## BRIEF
Out of the lines below, please list those that hold the string "ncli".

## RECORDS SUPPLIED

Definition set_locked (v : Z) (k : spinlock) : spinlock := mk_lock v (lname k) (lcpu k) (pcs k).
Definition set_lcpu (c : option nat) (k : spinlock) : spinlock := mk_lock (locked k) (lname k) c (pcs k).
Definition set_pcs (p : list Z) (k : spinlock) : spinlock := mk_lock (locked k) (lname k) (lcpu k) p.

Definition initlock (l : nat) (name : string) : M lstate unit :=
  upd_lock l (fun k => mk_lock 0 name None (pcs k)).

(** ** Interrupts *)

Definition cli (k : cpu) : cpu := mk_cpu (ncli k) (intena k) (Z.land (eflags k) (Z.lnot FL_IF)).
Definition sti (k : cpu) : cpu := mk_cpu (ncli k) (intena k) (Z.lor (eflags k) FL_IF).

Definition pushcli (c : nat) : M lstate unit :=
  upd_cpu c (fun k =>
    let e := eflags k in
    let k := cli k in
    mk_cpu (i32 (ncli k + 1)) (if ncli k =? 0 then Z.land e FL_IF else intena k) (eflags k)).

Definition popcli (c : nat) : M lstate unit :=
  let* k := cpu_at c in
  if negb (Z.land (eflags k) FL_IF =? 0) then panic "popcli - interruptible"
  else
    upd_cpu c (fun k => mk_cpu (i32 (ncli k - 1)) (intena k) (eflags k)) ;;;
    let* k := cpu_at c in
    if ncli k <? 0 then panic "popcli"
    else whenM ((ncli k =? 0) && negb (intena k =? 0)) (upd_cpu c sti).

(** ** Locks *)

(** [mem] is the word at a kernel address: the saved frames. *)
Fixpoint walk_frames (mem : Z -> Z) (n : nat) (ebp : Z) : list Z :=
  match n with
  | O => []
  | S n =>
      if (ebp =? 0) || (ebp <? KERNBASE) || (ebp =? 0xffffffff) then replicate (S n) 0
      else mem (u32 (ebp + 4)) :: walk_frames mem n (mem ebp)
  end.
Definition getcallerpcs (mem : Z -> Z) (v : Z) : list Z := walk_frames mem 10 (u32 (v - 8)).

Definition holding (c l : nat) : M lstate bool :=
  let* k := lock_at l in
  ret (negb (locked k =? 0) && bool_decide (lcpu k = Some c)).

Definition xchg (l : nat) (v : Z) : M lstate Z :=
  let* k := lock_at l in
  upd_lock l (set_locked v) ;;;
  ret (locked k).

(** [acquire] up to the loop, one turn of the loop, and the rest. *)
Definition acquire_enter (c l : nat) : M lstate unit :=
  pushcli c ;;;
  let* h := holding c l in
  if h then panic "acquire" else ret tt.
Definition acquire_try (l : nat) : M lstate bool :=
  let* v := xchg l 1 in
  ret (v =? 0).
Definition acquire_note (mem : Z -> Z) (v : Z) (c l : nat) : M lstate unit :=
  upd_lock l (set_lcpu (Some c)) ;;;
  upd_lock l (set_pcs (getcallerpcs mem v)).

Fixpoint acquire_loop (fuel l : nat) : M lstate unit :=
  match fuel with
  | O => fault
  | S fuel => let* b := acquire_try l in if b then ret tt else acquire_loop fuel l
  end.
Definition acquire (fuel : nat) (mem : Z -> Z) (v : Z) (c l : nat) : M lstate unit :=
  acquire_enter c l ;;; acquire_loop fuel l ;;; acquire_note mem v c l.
==
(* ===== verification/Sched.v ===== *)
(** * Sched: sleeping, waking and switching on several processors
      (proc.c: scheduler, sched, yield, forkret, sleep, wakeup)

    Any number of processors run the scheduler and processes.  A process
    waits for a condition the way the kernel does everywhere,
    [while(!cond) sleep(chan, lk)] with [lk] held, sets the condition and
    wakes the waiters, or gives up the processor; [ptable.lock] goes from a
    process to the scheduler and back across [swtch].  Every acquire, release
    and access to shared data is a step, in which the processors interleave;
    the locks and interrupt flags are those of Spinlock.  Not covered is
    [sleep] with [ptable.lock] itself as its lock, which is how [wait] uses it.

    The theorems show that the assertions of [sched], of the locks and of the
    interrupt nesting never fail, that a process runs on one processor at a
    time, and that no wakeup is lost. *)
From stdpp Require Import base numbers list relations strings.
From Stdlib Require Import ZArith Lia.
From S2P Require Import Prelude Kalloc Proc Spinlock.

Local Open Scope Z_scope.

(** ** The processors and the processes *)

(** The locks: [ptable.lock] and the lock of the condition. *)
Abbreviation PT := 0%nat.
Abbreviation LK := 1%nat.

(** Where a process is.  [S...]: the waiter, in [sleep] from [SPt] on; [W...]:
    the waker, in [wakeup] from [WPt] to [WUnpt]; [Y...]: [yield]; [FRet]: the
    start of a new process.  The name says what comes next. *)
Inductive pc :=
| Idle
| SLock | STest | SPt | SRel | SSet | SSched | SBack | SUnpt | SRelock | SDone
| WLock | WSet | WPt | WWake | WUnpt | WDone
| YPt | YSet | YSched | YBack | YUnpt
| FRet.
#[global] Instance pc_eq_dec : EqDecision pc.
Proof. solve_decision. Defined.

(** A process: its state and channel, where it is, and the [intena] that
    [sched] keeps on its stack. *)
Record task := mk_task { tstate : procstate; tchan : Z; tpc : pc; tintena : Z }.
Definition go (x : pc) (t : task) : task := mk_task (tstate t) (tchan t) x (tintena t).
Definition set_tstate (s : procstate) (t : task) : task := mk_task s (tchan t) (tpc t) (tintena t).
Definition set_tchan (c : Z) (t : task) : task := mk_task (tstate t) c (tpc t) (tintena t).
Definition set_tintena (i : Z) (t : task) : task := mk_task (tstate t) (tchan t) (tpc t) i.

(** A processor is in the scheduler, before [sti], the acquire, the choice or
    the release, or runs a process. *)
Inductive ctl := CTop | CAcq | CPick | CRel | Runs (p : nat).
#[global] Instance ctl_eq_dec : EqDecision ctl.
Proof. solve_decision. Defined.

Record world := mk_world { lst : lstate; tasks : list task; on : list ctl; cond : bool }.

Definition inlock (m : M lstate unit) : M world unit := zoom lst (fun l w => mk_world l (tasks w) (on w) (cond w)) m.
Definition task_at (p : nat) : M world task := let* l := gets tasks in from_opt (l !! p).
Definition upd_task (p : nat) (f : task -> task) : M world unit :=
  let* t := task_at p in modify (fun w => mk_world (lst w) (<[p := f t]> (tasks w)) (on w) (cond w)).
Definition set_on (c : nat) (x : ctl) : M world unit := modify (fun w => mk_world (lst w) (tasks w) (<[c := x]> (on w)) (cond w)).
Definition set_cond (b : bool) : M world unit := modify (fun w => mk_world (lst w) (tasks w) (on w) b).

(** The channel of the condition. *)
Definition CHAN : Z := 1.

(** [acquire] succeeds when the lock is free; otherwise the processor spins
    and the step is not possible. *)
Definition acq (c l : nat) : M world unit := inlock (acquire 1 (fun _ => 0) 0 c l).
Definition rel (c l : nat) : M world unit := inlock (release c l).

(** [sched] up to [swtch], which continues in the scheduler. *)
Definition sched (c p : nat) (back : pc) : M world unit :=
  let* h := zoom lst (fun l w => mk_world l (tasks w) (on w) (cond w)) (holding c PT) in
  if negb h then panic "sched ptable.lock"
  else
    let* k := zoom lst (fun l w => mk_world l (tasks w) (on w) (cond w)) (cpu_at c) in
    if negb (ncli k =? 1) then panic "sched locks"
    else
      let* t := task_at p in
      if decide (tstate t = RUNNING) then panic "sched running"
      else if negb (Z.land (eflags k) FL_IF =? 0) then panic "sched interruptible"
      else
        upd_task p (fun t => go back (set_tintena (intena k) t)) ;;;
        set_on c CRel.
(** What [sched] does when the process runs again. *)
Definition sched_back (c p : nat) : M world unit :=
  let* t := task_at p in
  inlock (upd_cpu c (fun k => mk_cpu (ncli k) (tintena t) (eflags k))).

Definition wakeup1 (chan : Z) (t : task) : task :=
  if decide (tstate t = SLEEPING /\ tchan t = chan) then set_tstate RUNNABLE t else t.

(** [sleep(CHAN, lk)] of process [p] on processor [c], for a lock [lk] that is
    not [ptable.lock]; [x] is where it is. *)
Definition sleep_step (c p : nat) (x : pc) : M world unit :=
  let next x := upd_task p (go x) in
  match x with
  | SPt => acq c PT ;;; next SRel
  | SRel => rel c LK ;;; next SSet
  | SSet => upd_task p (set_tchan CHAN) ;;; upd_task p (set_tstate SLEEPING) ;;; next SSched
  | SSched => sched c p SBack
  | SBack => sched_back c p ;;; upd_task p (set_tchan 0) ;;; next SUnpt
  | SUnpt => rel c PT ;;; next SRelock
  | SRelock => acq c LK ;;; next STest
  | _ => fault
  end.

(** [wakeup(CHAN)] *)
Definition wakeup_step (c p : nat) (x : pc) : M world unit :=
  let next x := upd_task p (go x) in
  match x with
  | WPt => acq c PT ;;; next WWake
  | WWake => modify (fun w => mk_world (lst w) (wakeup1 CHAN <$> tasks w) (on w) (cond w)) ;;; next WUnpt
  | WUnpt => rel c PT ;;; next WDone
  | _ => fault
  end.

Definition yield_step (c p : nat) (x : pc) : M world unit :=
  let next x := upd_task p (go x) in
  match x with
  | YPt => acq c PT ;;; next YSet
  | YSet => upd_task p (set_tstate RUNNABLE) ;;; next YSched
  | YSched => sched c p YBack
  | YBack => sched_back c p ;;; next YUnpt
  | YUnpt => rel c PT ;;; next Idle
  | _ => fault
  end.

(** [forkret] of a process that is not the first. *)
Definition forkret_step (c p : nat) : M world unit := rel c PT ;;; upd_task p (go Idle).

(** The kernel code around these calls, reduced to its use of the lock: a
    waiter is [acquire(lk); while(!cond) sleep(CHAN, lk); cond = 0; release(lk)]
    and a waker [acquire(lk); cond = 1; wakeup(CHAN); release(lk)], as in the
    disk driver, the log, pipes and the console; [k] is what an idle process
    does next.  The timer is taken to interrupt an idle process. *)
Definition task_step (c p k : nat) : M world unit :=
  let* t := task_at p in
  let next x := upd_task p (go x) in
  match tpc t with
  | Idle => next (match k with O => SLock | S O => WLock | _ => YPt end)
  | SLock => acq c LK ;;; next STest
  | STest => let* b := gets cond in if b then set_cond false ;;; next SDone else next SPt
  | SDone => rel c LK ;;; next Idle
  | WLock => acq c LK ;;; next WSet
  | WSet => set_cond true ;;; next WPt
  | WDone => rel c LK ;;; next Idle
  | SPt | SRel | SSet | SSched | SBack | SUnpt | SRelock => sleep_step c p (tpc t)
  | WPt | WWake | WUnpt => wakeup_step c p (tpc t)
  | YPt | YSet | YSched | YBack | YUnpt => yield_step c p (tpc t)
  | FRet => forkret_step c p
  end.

## ANSWER BOX
Definition cli (k : cpu) : cpu := mk_cpu (ncli k) (intena k) (Z.land (eflags k) (Z.lnot FL_IF)).
Definition sti (k : cpu) : cpu := mk_cpu (ncli k) (intena k) (Z.lor (eflags k) FL_IF).
    mk_cpu (i32 (ncli k + 1)) (if ncli k =? 0 then Z.land e FL_IF else intena k) (eflags k)).
    upd_cpu c (fun k => mk_cpu (i32 (ncli k - 1)) (intena k) (eflags k)) ;;;
    if ncli k <? 0 then panic "popcli"
    else whenM ((ncli k =? 0) && negb (intena k =? 0)) (upd_cpu c sti).
    if negb (ncli k =? 1) then panic "sched locks"
  inlock (upd_cpu c (fun k => mk_cpu (ncli k) (tintena t) (eflags k))).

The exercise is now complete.